“We will talk that over after the ascents,” said the squire. “I daresay my gamekeeper, who is outside, wants to know if we are ready to ascend. Miss Dove will take your lady friend upstairs; but, dear me, she is looking at the photograph of Mr Falcon, and has turned quite pale. Do take her to your room, Edith, and don’t forget to give orders about the other rooms for our friends. And now, gentlemen,” added the squire, “do be seated for five minutes and taste my port wine. Here’s health and long life to you both. Ah! I’m truly glad to find that we are brothers in a masonic sense. It strikes me that I shall know your names before long, and those other two names as well. I mean of the unprincipled gentleman and the able policeman.”

“We shall feel bound to let you know them before we separate,” said the aeronaut.

“I have just been thinking,” observed Squire Dove, “that there is something very remarkable in your having all identified the photographic likeness on the wall. Three to one is long odds. I suppose, if Mr Falcon should come in, you will have no objection to meeting him?”

“I should not,” said the aeronaut.

“Nor I,” added the captain, “if I am not again mistaken for him by a detective as I was this morning.”

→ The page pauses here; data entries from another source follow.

(** [posemb[:, :k]] on a tensor of shape (1, n, c). *)
Definition slice_tokens (k n c : nat) (posemb : tensor) : tensor :=
  mkTensor [1; Nat.min k n; c] (firstn (Nat.min k n * c) (data posemb)).

(** [posemb[0, k:]] on a tensor of shape (1, n, c); [posemb[0]] is the case
    [k = 0]. *)
Definition row0_from (k n c : nat) (posemb : tensor) : tensor :=
  mkTensor [n - k; c] (skipn (k * c) (data posemb)).

(** [jnp.tile(tok, [1, reps, 1])] on a tensor of shape (1, m, c). *)
Definition tile_tokens (reps m c : nat) (tok : tensor) : tensor :=
  mkTensor [1; m * reps; c] (List.concat (repeat (data tok) reps)).

(** [t.reshape(known..., -1)]: numpy refuses to infer the last dimension when
    the known ones multiply to 0 or do not divide the size. *)
Definition reshape_infer (t : tensor) (known : list nat) : result tensor :=
  let s_known := fold_right Nat.mul 1 known in
  if Nat.eqb s_known 0 || negb (Nat.eqb (size t mod s_known) 0)
  then Err ShapeError
  else Ok (mkTensor (known ++ [size t / s_known]) (data t)).

(** [np.concatenate([a, b], axis=1)] on tensors of rank 3 with leading
    dimension 1: the other dimensions must agree. *)
Definition concatenate_tokens (a b : tensor) : result tensor :=
  match shape a, shape b with
  | [1; na; ca], [1; nb; cb] =>
      if Nat.eqb ca cb
      then Ok (mkTensor [1; na + nb; ca] (data a ++ data b))
      else Err ShapeError
  | _, _ => Err ShapeError
  end.

(** [scipy.ndimage.zoom(grid, (gs_new / gs_old, gs_new / gs_old, 1), order=1)]
    is a function of the grid and of the two side lengths. *)
Variable zoom : tensor -> nat -> nat -> result tensor.

(** [int(np.sqrt(n))], lines 187-188. The square root of a negative number
    is [nan], which [int] rejects. Below 2^52 the float64 root, rounded to
    nearest, truncates to the integer square root. From 2^52 on the rounded
    root can reach the next integer (at 2^52 + 2^27 it is 2^26 + 1, one more
    than the integer square root); it is never below the integer square
    root, and by how much it exceeds it is a parameter. (The counts are
    array dimensions, or array dimensions less [token_len].) *)
Variable sqrt_excess : Z -> nat.

Definition int_sqrt (n : Z) : result nat :=
  if (n <? 0)%Z then Err ShapeError
  else if (n <? 2 ^ 52)%Z then Ok (Z.to_nat (Z.sqrt n))
  else Ok (Z.to_nat (Z.sqrt n) + sqrt_excess n).

(** Lines 179-184: the pair [(posemb_tok, posemb_grid)]. *)
Definition split_tokens (token_len : Z) (posemb : tensor)
  : result (tensor * tensor) :=
  match shape posemb with
  | [1; n; c] =>
      if (token_len >? 0)%Z
      then
        let posemb_tok := slice_tokens 1 n c posemb in
        let posemb_grid := row0_from 1 n c posemb in
        let posemb_tok :=
          tile_tokens (Z.to_nat token_len) (Nat.min 1 n) c posemb_tok in
        Ok (posemb_tok, posemb_grid)
      else Ok (slice_tokens 0 n c posemb, row0_from 0 n c posemb)
  | _ => Err OutsideModel
  end.

(** Lines 168-195: the resampled embedding. *)
Definition resize_posemb (cfg : model_config) (posemb posemb_new : tensor)
  : result tensor :=
  match shape posemb_new with
  | _ :: ntok_new :: _ =>
      let token_len := token_len cfg in
      parts <- split_tokens token_len posemb ;;
      let posemb_tok := fst parts in
      let posemb_grid := snd parts in
      let ntok_new :=
        if (token_len >? 0)%Z
        then (Z.of_nat ntok_new - token_len)%Z else Z.of_nat ntok_new in
      gs_old <- int_sqrt (Z.of_nat (hd 0 (shape posemb_grid))) ;;
      gs_new <- int_sqrt ntok_new ;;
      posemb_grid <- reshape_infer posemb_grid [gs_old; gs_old] ;;
      posemb_grid <- zoom posemb_grid gs_new gs_old ;;
      posemb_grid <- reshape_infer posemb_grid [1; gs_new * gs_new] ;;
      concatenate_tokens posemb_tok posemb_grid
  | _ => Err ShapeError
  end.

(** ** Subscripting trees *)

(** [d[k]] on a dict. *)
Definition getitem (d : dict tree) (k : string) : result tree :=
  match dict_get d k with
  | Some v => Ok v
  | None => Err (KeyError k)
  end.

(** [v[k]] on a value of the tree: a tensor cannot be subscripted with a
    string. *)
Definition subscript (v : tree) (k : string) : result tree :=
  match v with
  | Dict d => getitem d k
  | Leaf _ => Err IndexError
  end.

(** [v[k] = x] on a value of the tree; the updated value is returned. *)
Definition store (v : tree) (k : string) (x : tree) : result tree :=
  match v with
  | Dict d => Ok (Dict (dict_set d k x))
  | Leaf _ => Err IndexError
  end.

(** [k in v] on a value of the tree; a float array contains no string. *)
Definition contains (v : tree) (k : string) : bool :=
  match v with
  | Dict d => dict_mem d k
  | Leaf _ => false
  end.

(** [v.shape]. *)
Definition shape_of (v : tree) : result (list nat) :=
  match v with
  | Leaf t => Ok (shape t)
  | Dict _ => Err AttributeError
  end.

(** [restored[a][b] = init[a][b]]: the right-hand side is evaluated first,
    then [restored[a]], then the store into it. *)
Definition copy_entry (init_params restored_params : dict tree)
    (a b : string) : result (dict tree) :=
  src <- getitem init_params a ;;
  x <- subscript src b ;;
  dst <- getitem restored_params a ;;
  dst <- store dst b x ;;
  Ok (dict_set restored_params a dst).

(** ** load_pretrained *)

(** Lines 146-149. *)
Definition drop_pre_logits (cfg : model_config) (restored_params : dict tree)
  : dict tree :=
  match representation_size cfg with
  | None =>
      if dict_mem restored_params "pre_logits"
      then dict_pop restored_params "pre_logits"
      else restored_params
  | Some _ => restored_params
  end.

(** Lines 150-151. *)
Definition overwrite_head (init_params restored_params : dict tree)
  : result (dict tree) :=
  restored_params <- copy_entry init_params restored_params "head" "kernel" ;;
  copy_entry init_params restored_params "head" "bias".

(** Lines 154-159: the body of the loop over the prompt groups. *)
Definition add_prompt_group (init_params : dict tree) (cfg : model_config)
    (restored_params : dict tree) (key : string) : result (dict tree) :=
  if dict_mem init_params key && negb (dict_mem restored_params key)
  then
    let restored_params := dict_set restored_params key (Dict []) in
    restored_params <- copy_entry init_params restored_params key "prompt" ;;
    if String.eqb key "prompt_pool"
    then
      match prompt_params cfg with
      | None => Err (KeyError "prompt_params")
      | Some pp =>
          match dict_get pp "prompt_pool" with
          | None => Err (KeyError "prompt_pool")
          | Some pool =>
              if Cfg.prompt_key pool
              then copy_entry init_params restored_params key "key"
              else Ok restored_params
          end
      end
    else Ok restored_params
  else Ok restored_params.

(** Lines 153-159. *)
Definition add_prompt_groups (init_params : dict tree) (cfg : model_config)
    (restored_params : dict tree) : result (dict tree) :=
  fold_left
    (fun acc key =>
       restored_params <- acc ;;
       add_prompt_group init_params cfg restored_params key)
    ["shared_prompt"; "task_specific_prompt"; "prompt_pool"]
    (Ok restored_params).

(** [t[a][b]] on a dict [t]. *)
Definition getitem2 (t : dict tree) (a b : string) : result tree :=
  v <- getitem t a ;; subscript v b.

(** [t['Transformer']['posembed_input']['pos_embedding']]. *)
Definition pos_embedding (t : dict tree) : result tree :=
  v <- getitem t "Transformer" ;;
  v <- subscript v "posembed_input" ;;
  subscript v "pos_embedding".

(** [t['Transformer']['posembed_input']['pos_embedding'] = x]. *)
Definition set_pos_embedding (t : dict tree) (x : tree) : result (dict tree) :=
  tr <- getitem t "Transformer" ;;
  pi <- subscript tr "posembed_input" ;;
  pi <- store pi "pos_embedding" x ;;
  tr <- store tr "posembed_input" pi ;;
  Ok (dict_set t "Transformer" tr).

(** Lines 161-196. *)
Definition rescale_posembed (init_params : dict tree) (cfg : model_config)
    (restored_params : dict tree) : result (dict tree) :=
  let transformer :=
    match dict_get restored_params "Transformer" with
    | Some v => v
    | None => Dict []
    end in
  if contains transformer "posembed_input"
  then
    posemb <- pos_embedding restored_params ;;
    posemb_new <- pos_embedding init_params ;;
    s <- shape_of posemb ;;
    s_new <- shape_of posemb_new ;;
    if list_eq_dec Nat.eq_dec s s_new
    then Ok restored_params
    else
      match posemb, posemb_new with
      | Leaf posemb, Leaf posemb_new =>
          posemb <- resize_posemb cfg posemb posemb_new ;;
          set_pos_embedding restored_params (Leaf posemb)
      | _, _ => Err AttributeError
      end
  else Ok restored_params.

(** Lines 146-198: what happens to [restored_params] once [inspect_params]
    has returned it. *)
Definition adapt (init_params : dict tree) (cfg : model_config)
    (restored_params : dict tree) : result (dict tree) :=
  let restored_params := drop_pre_logits cfg restored_params in
  restored_params <- overwrite_head init_params restored_params ;;
  restored_params <- add_prompt_groups init_params cfg restored_params ;;
  rescale_posembed init_params cfg restored_params.

(** [load_pretrained], given the tree [load(pretrained_path)] read from the
    checkpoint; [flax.core.freeze] leaves the contents as they are. *)
Definition load_pretrained (loaded init_params : dict tree)
    (model_config : model_config) : result (dict tree) :=
  restored_params <- inspect_params loaded init_params false false ;;
  adapt init_params model_config restored_params.

End Adapter.

Arguments mkTensor {elem} shape data.
Arguments shape {elem} t.
Arguments data {elem} t.
Arguments Leaf {elem} x.
Arguments Dict {elem} d.
Arguments tree_eq {elem} a b.
Arguments _flatten_dict {elem} d parent_key sep.
Arguments inspect_params {elem} params expected fail_if_extra fail_if_missing.
Arguments recover_tree {elem} keys values.
Arguments unflatten {elem} flat.
Arguments tensor_wf {elem} t.
Arguments flatten_tree {elem} t parent_key sep.
Arguments is_empty_dict {elem} v.
Arguments recover_empty {elem} expected_flat st k.
Arguments group_append {elem} sub_trees k_left item.
Arguments scan_key {elem} st kv.
Arguments recover_tree_fuel {elem} fuel keys values.
Arguments size {elem} t.
Arguments slice_tokens {elem} k n c posemb.
Arguments row0_from {elem} k n c posemb.
Arguments tile_tokens {elem} reps m c tok.
Arguments reshape_infer {elem} t known.
Arguments concatenate_tokens {elem} a b.
Arguments split_tokens {elem} token_len posemb.
Arguments int_sqrt sqrt_excess n : assert.
Arguments resize_posemb {elem} zoom sqrt_excess cfg posemb posemb_new.
Arguments getitem {elem} d k.
Arguments subscript {elem} v k.
Arguments store {elem} v k x.
Arguments contains {elem} v k.
Arguments shape_of {elem} v.
Arguments copy_entry {elem} init_params restored_params a b.
Arguments drop_pre_logits {elem} cfg restored_params.
Arguments overwrite_head {elem} init_params restored_params.
Arguments add_prompt_group {elem} init_params cfg restored_params key.
Arguments add_prompt_groups {elem} init_params cfg restored_params.
Arguments getitem2 {elem} t a b.
Arguments pos_embedding {elem} t.
Arguments set_pos_embedding {elem} t x.
Arguments rescale_posembed {elem} zoom sqrt_excess init_params cfg
  restored_params.
Arguments adapt {elem} zoom sqrt_excess init_params cfg restored_params.
Arguments load_pretrained {elem} zoom sqrt_excess loaded init_params
  model_config.


(** * Properties *)

(** ** Association lists *)

Section DictFacts.

Context {V : Type}.

Lemma dict_get_set_eq (d : dict V) (k : string) (v : V) :
  dict_get (dict_set d k v) k = Some v.
Proof.
  induction d as [|[k' v'] d IH]; simpl.
  - now rewrite String.eqb_refl.
  - destruct (String.eqb k' k) eqn:E; simpl; rewrite E; auto.
Qed.

Lemma dict_get_set_ne (d : dict V) (k k' : string) (v : V) :
  k <> k' -> dict_get (dict_set d k v) k' = dict_get d k'.
Proof.
  intros Hne. induction d as [|[k0 v0] d IH]; simpl.
  - destruct (String.eqb k k') eqn:E; auto.
    apply String.eqb_eq in E. contradiction.
  - destruct (String.eqb k0 k) eqn:E; simpl.
    + apply String.eqb_eq in E. subst k0.
      destruct (String.eqb k k') eqn:E'; auto.
      apply String.eqb_eq in E'. contradiction.
    + now rewrite IH.
Qed.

“You are letting the cat out of the bag now, captain,” said the squire. “But really I thought you were alluding to our Mr Falcon in your humorous story, that is to say if you were not indulging in fiction.”

“What I said was all literally true, squire.”

“I can answer for that,” added the aeronaut.

“You amaze me completely,” cried the squire; “but would you, if Mr Falcon should turn up outside or here, tell him so to his face?”

“Yes, and a great deal more,” replied Captain Link; “but Falcon would not have the audacity to remain for a second in our presence.”